Flashing an sk-engines firmware (0.5.0)

Each .bin here is a complete firmware for one engine. Flash exactly one at a time.

Prerequisite

These app binaries are not standalone: they run under the spotykach bootloader, which must
already be installed on the device. Installing the bootloader is a separate, device-level
procedure not covered here.

Step 1: enter bootloader mode

Both methods below need the device in its bootloader (DFU) mode first: hold Reset ~3s until
the bottom pad LEDs breathe white.

Step 2, option A: Daisy Web Programmer (easiest)

Needs a WebUSB browser - Chrome or Edge (Firefox and Safari will not work).

  1. With the device in bootloader mode, open https://flash.daisy.audio/
  2. On the "File Upload" tab, choose your engine binary (sk--0.5.0.bin).
  3. Click FLASH.

Step 2, option B: dfu-util (command line)

dfu-util -a 0 -s 0x90040000:leave -D sk-<engine>-0.5.0.bin -d ,0483:df11

Verify

  • Confirm the download is intact: shasum -a 256 -c SHA256SUMS
  • Confirm what a binary is: arm-none-eabi-strings <file>.bin | grep '^spotykach '
    (prints e.g. spotykach 0.5.0 engine=reverb)

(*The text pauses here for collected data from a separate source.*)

(* ===== verification/CryptoExact.v ===== *)
(** * The effect of requests to the crypto service

    [view] says what the memory of a request holds: the data of the input
    vectors, the contents and lengths of the output vectors, the table of
    operations and the library.  The functions of the service are computed on
    views; the allocation of the vectors in the scratch memory is shown to
    keep them apart. *)

From S2P Require Import Prelude Bytes CryptoService CryptoClient CryptoProof.
From stdpp Require Import base list numbers.
From Stdlib Require Import ZArith Lia.

Open Scope Z_scope.
Open Scope tfm_scope.

Abbreviation OV := (list (list Z * Z)).
Definition out_bytes (ov : OV) (i : nat) : list Z := fst (nth i ov ([], 0)).
Definition out_length (ov : OV) (i : nat) : Z := snd (nth i ov ([], 0)).

Section exact.
Context {CTX LIB : Type} `{PsaLaws CTX LIB}.
Abbreviation OP := (tfm_crypto_operation_s CTX).
Abbreviation ST := (crypto_st CTX LIB).

(** *** The memory of a request *)
Section view.
Context (c : Z) (iv : list psa_vec) (ins : list (list Z)) (bs : list ptr) (szs : list Z) (B : Z) (os : list (list Z)).

(** Inputs lie below [B], outputs from there on. *)
Definition in_holds (s : ST) (v : psa_vec) (d : list Z) : Prop :=
  len v = zlen d /\
  match base v with
  | NULL => d = []
  | Local _ => False
  | Scratch o => 0 <= o /\ o + zlen d <= B /\ sub_bytes o (zlen d) (scratch_buf s) = d
  end.

Definition out_holds (s : ST) (p : ptr) (b : list Z) : Prop :=
  match p with
  | NULL => b = []
  | Local _ => False
  | Scratch o => 0 <= o /\ B <= o /\ o + zlen b <= alloc_index s /\ sub_bytes o (zlen b) (scratch_buf s) = b
  end.

Definition apart : Prop :=
  forall i j oi oj, i <> j -> nth i bs NULL = Scratch oi -> nth j bs NULL = Scratch oj ->
    oi + nth i szs 0 <= oj \/ oj + nth j szs 0 <= oi.

Record view (ov : OV) (ops : list OP) (l : LIB) (s : ST) : Prop := View {
  vw_operations : operations s = ops;
  vw_lib : lib s = l;
  vw_owner : scratch_owner s = c;
  vw_outvec : outvec s = os;
  vw_zero : zero_tail s;
  vw_in : forall i, in_holds s (nth (S i) iv no_vec) (nth i ins []);
  vw_count : length ov = 4%nat;
  vw_out : forall i, out_holds s (nth i bs NULL) (out_bytes ov i);
  vw_size : forall i, zlen (out_bytes ov i) = nth i szs 0;
  vw_vecs : out_vec s = zip_with Vec bs (map snd ov);
}.
Context (Hbs : length bs = 4%nat) (Hapart : apart) (HB : 0 <= B).

(** Replacing the contents, or the length, of an output. *)
Definition set_bytes (i : nat) (b : list Z) (ov : OV) : OV := alter (fun e => (b, snd e)) i ov.
Definition set_length (i : nat) (n : Z) (ov : OV) : OV := alter (fun e => (fst e, n)) i ov.

Lemma out_bytes_set i j b ov :
  (i < length ov)%nat -> out_bytes (set_bytes i b ov) j = if decide (i = j) then b else out_bytes ov j.
Proof.
  intros Hi. unfold out_bytes, set_bytes. rewrite !nth_lookup, list_lookup_alter. case_decide as Hd; [|done]. subst.
  destruct (lookup_lt_is_Some_2 ov j Hi) as [e ->]. done.
Qed.

Lemma out_length_set i j b ov : out_length (set_bytes i b ov) j = out_length ov j.
Proof.
  unfold out_length, set_bytes. rewrite !nth_lookup, list_lookup_alter. case_decide as Hd; [|done]. subst.
  by destruct (ov !! j).
Qed.

Lemma out_bytes_set_length i j n ov : out_bytes (set_length i n ov) j = out_bytes ov j.
Proof.
  unfold out_bytes, set_length. rewrite !nth_lookup, list_lookup_alter. case_decide as Hd; [|done]. subst.
  by destruct (ov !! j).
Qed.

Lemma out_length_set_length i j n ov :
  (i < length ov)%nat -> out_length (set_length i n ov) j = if decide (i = j) then n else out_length ov j.
Proof.
  intros Hi. unfold out_length, set_length. rewrite !nth_lookup, list_lookup_alter. case_decide as Hd; [|done]. subst.
  destruct (lookup_lt_is_Some_2 ov j Hi) as [e ->]. done.
Qed.

Lemma map_snd_set_bytes i b ov : map snd (set_bytes i b ov) = map snd ov.
Proof.
  apply list_eq. intros j. unfold set_bytes. rewrite !list_lookup_fmap, list_lookup_alter. case_decide; [|done]. subst.
  by destruct (ov !! j).
Qed.

Lemma view_vec ov ops l s i : view ov ops l s ->
  nth i (out_vec s) no_vec = Vec (nth i bs NULL) (out_length ov i).
Proof.
  intros Hv. rewrite (vw_vecs _ _ _ _ Hv). unfold out_length. pose proof (vw_count _ _ _ _ Hv).
  rewrite !nth_lookup, lookup_zip_with, list_lookup_fmap.
  destruct (decide (i < 4)%nat).
  - destruct (lookup_lt_is_Some_2 bs i ltac:(lia)) as [p ->]. destruct (lookup_lt_is_Some_2 ov i ltac:(lia)) as [e ->]. done.
  - by rewrite !lookup_ge_None_2 by lia.
Qed.

(** *** Reading *)

Lemma view_in_data i ov ops l s Q E :
  view ov ops l s -> Q (nth i ins []) s -> wp (in_data iv (S i)) Q E s.
Proof.
  intros Hv HQ. destruct (vw_in _ _ _ _ Hv i) as [Hl Hb]. unfold in_data, mem_read. svc_steps.
  destruct (base _); [by rewrite <- Hb|done|]. destruct Hb as (_ & _ & Hb). by rewrite Hl, Hb.
Qed.

Lemma view_out_len i ov ops l s Q E : view ov ops l s -> Q (out_length ov i) s -> wp (out_len i) Q E s.
Proof. intros Hv HQ. unfold out_len. svc_steps. by erewrite view_vec. Qed.

Lemma view_out_at i ov ops l s Q E : view ov ops l s -> Q (Vec (nth i bs NULL) (out_length ov i)) s -> wp (out_at i) Q E s.
Proof. intros Hv HQ. unfold out_at. svc_steps. by erewrite view_vec. Qed.

(** *** Writing *)

(** A write at the beginning of output [i]. *)
Lemma view_write i d ov ops l s Q E :
  view ov ops l s -> zlen d <= zlen (out_bytes ov i) ->
  (forall s', view (set_bytes i (splice 0 d (out_bytes ov i)) ov) ops l s' -> Q tt s') ->
  wp (mem_write (nth i bs NULL) d) Q E s.
Proof.
  intros Hv Hd HQ. pose proof Hv as [H1 H2 H3 H4 [Z1 Z2 Z3] H5 H6 H7 H8 H9]. pose proof (zlen_nonneg d).
  unfold mem_write. svc_steps. destruct (decide (i < 4)%nat) as [Hi|Hi].
  2:{ replace (nth i bs NULL) with NULL by (symmetry; apply nth_overflow; lia). svc_steps. apply HQ.
      replace (set_bytes _ _ _) with ov; [done|]. unfold set_bytes. apply list_eq. intros j.
      rewrite list_lookup_alter. case_decide; [|done]. subst. by rewrite lookup_ge_None_2 by lia. }
  pose proof (H7 i) as Ho. destruct (nth i bs NULL) as [| |o] eqn:Ep; cbn [out_holds] in Ho.
  - svc_steps. apply HQ. rewrite Ho in *. assert (d = []) as -> by (destruct d; [done|unfold zlen in Hd; cbn in Hd; lia]).
    rewrite splice_nil. replace (set_bytes _ _ _) with ov; [done|]. apply list_eq. intros j. unfold set_bytes.
    rewrite list_lookup_alter. case_decide; [|done]. subst j. destruct (ov !! i) as [[b n]|] eqn:Eo; [|done].
    unfold out_bytes in Ho. rewrite nth_lookup, Eo in Ho. cbn in Ho. by subst b.
  - done.
  - destruct Ho as (Ho & HBo & Hb & Hs). svc_steps. apply HQ.
    assert (Hlen : zlen (splice 0 d (out_bytes ov i)) = zlen (out_bytes ov i)) by (apply zlen_splice; lia).
    split; try done; cbn [operations lib scratch_owner outvec scratch_buf alloc_index out_vec].
    + split; cbn [scratch_buf alloc_index]; [rewrite zlen_splice; lia|done|].
      rewrite sub_bytes_splice_disj by lia. done.
    + intros j. destruct (H5 j) as [Hl Hj]. split; [done|]. destruct (base _) as [| |o']; [done|done|]. cbn [scratch_buf].
      destruct Hj as (Hj1 & Hj2 & Hj3). split_and!; [done|done|]. rewrite sub_bytes_splice_disj by lia. done.
    + unfold set_bytes. by rewrite length_alter.
    + intros j. rewrite out_bytes_set by lia. case_decide as Hd'.
      * subst j. rewrite Ep. cbn [out_holds scratch_buf alloc_index]. rewrite Hlen. split_and!; [done|done|done|].
        apply list_eq. intros k. destruct (decide (k < length (out_bytes ov i))%nat) as [Hk|Hk].
        2:{ rewrite sub_bytes_lookup_ge by (unfold zlen; lia). symmetry. apply lookup_ge_None_2. unfold zlen in Hlen. lia. }
        rewrite sub_bytes_lookup by (unfold zlen; lia). destruct (decide (k < length d)%nat) as [Hkd|Hkd].
        -- rewrite !splice_lookup_new by (unfold zlen in *; lia). f_equal. lia.
        -- rewrite !splice_lookup_old by (unfold zlen in *; lia).
           rewrite <- (sub_bytes_lookup o (zlen (out_bytes ov i))) by (unfold zlen; lia). by rewrite Hs.
      * specialize (H7 j). destruct (nth j bs NULL) as [| |o'] eqn:Ej; [done|done|]. cbn [out_holds scratch_buf alloc_index] in *.
        destruct H7 as (Hj1 & Hj2 & Hj3 & Hj4). split_and!; [done|done|done|].
        rewrite sub_bytes_splice_disj; [done|lia|lia|lia|]. rewrite H8 in *.
        destruct (Hapart i j o o' Hd' Ep Ej); [right; lia|left; lia].
    + intros j. rewrite out_bytes_set by lia. case_decide; [subst j; by rewrite Hlen|done].
    + by rewrite map_snd_set_bytes.
Qed.

Lemma view_write_u32 i v ov ops l s Q E :
  view ov ops l s -> 4 <= zlen (out_bytes ov i) ->
  (forall s', view (set_bytes i (splice 0 (le_bytes 4 v) (out_bytes ov i)) ov) ops l s' -> Q tt s') ->
  wp (write_u32 (nth i bs NULL) v) Q E s.
Proof. intros Hv Hl HQ. eapply view_write; [done|by rewrite zlen_le_bytes|done]. Qed.

Lemma view_read_u32 i ov ops l s Q E :
  view ov ops l s -> 4 <= zlen (out_bytes ov i) -> Q (le_val (sub_bytes 0 4 (out_bytes ov i))) s ->
  wp (read_u32 (nth i bs NULL)) Q E s.
Proof.
  intros Hv Hl HQ. pose proof (vw_out _ _ _ _ Hv i) as Ho. unfold read_u32, mem_read. svc_steps.
  destruct (nth i bs NULL) as [| |o]; cbn [out_holds] in Ho; [by rewrite Ho in Hl|done|].
  destruct Ho as (Ho & _ & _ & Hb). rewrite <- Hb in HQ. rewrite sub_bytes_sub_bytes in HQ by lia. by rewrite Z.add_0_r in HQ.
Qed.

Lemma view_fill_out i d ov ops l s Q E :
  view ov ops l s -> out_length ov i = zlen (out_bytes ov i) ->
  (forall s', view (set_bytes i (splice 0 (take (Z.to_nat (out_length ov i)) d) (out_bytes ov i)) ov) ops l s' -> Q tt s') ->
  wp (fill_out i d) Q E s.
Proof.
  intros Hv Hl HQ. unfold fill_out. apply wp_bind. eapply view_out_at; [done|]. cbn [base len].
  eapply view_write; [done| |done]. rewrite Hl. unfold zlen. rewrite length_take. lia.
Qed.

Lemma view_set_out_len i n ov ops l s Q E :
  view ov ops l s -> (forall s', view (set_length i n ov) ops l s' -> Q tt s') -> wp (set_out_len i n) Q E s.
Proof.
  intros Hv HQ. pose proof Hv as [H1 H2 H3 H4 [Z1 Z2 Z3] H5 H6 H7 H8 H9]. unfold set_out_len. svc_steps. apply HQ.
  split; try done.
  - unfold set_length. by rewrite length_alter.
  - intros j. rewrite out_bytes_set_length. apply H7.
  - intros j. rewrite out_bytes_set_length. apply H8.
  - cbn [out_vec]. rewrite H9. apply list_eq. intros j. unfold set_length.
    rewrite list_lookup_alter, !lookup_zip_with, !list_lookup_fmap, list_lookup_alter. case_decide; [subst j|done].
    destruct (bs !! i); [|done]. by destruct (ov !! i).
Qed.

Lemma view_out_arg i n ov ops l s Q E :
  view ov ops l s -> 0 < n <= out_length ov i -> out_length ov i = zlen (out_bytes ov i) ->
  Q (nth i bs NULL) s -> wp (out_arg i n) Q E s.
Proof.
  intros Hv Hn Hl HQ. unfold out_arg. apply wp_bind. eapply view_out_at; [done|]. cbn [base len].
  pose proof (vw_out _ _ _ _ Hv i) as Ho.
  apply wp_bind, wp_check; intros Hc; [by apply wp_ret|]. exfalso.
  apply negb_false_iff, orb_true_iff in Hc as [Hc|Hc]; [|lia].
  destruct (nth i bs NULL); [|done|done]. cbn in Ho. rewrite Ho in Hl. unfold zlen in Hl. cbn in Hl. lia.
Qed.

(** *** The library *)

Lemma view_call_psa k ov ops l s Q E :
  view ov ops l s -> (forall s', view ov ops (fst (psa l k)) s' -> Q (snd (psa l k)) s') -> wp (call_psa k) Q E s.
Proof.
  intros Hv HQ. unfold call_psa. svc_steps. rewrite (vw_lib _ _ _ _ Hv). apply HQ.
  destruct Hv as [H1 H2 H3 H4 [Z1 Z2 Z3] H5 H6 H7 H8 H9]. by split.
Qed.

Lemma alter_as_insert {A} (f : A -> A) i (l : list A) x : l !! i = Some x -> alter f i l = <[i := f x]> l.
Proof.
  intros Hx. apply list_eq. intros j. rewrite list_lookup_alter, list_lookup_insert.
  pose proof (lookup_lt_Some _ _ _ Hx). repeat case_decide; subst; rewrite ?Hx; try done; naive_solver.
Qed.

Lemma view_table ov ops ops' l l' s s' :
  view ov ops l s -> operations s' = ops' -> lib s' = l' -> scratch_owner s' = scratch_owner s ->
  scratch_buf s' = scratch_buf s -> alloc_index s' = alloc_index s -> out_vec s' = out_vec s -> outvec s' = outvec s ->
  view ov ops' l' s'.
Proof.
  intros [H1 H2 H3 H4 [Z1 Z2 Z3] H5 H6 H7 H8 H9] E1 E2 E3 E4 E5 E6 E7.
  split; try congruence.
  - split; rewrite ?E4, ?E5; done.
  - intros i. unfold in_holds. rewrite E4. apply H5.
  - intros i. unfold out_holds. rewrite E4, E5. apply H7.
Qed.

Lemma view_call_op i o k ov ops l s Q E :
  view ov ops l s -> ops !! i = Some o ->
  (forall s', view ov (<[i := Operation (in_use o) (owner o) (type o) (snd (fst (psa_op l (operation o) k)))]> ops)
     (fst (fst (psa_op l (operation o) k))) s' -> Q (snd (psa_op l (operation o) k)) s') ->
  wp (call_op i k) Q E s.
Proof.
  intros Hv Hi HQ. unfold call_op. svc_steps. rewrite (vw_lib _ _ _ _ Hv), (vw_operations _ _ _ _ Hv).
  rewrite nth_lookup, Hi. cbn [default]. destruct (psa_op l _ k) as [[l' x] r]. svc_steps. apply HQ. cbn [fst snd].
  eapply view_table; [done|..]; try done. cbn. by erewrite alter_as_insert.
Qed.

Note for the csound and chuck engines

sk-csound-*.bin and sk-chuck-*.bin are QSPI apps: unlike the other engines they execute in place from QSPI flash
(their language runtimes are too big for SRAM), so they are also larger downloads and take longer to
flash. Same address and steps as above, with two caveats:

  • They need a bootloader that runs QSPI apps (the spotykach bootloader does); a SRAM-only
    bootloader cannot run them.
  • With dfu-util, the :leave step may print a harmless Error 74 / "get_status" message at the
    end - the write has already succeeded. Ignore it (the Web Programmer does not show this).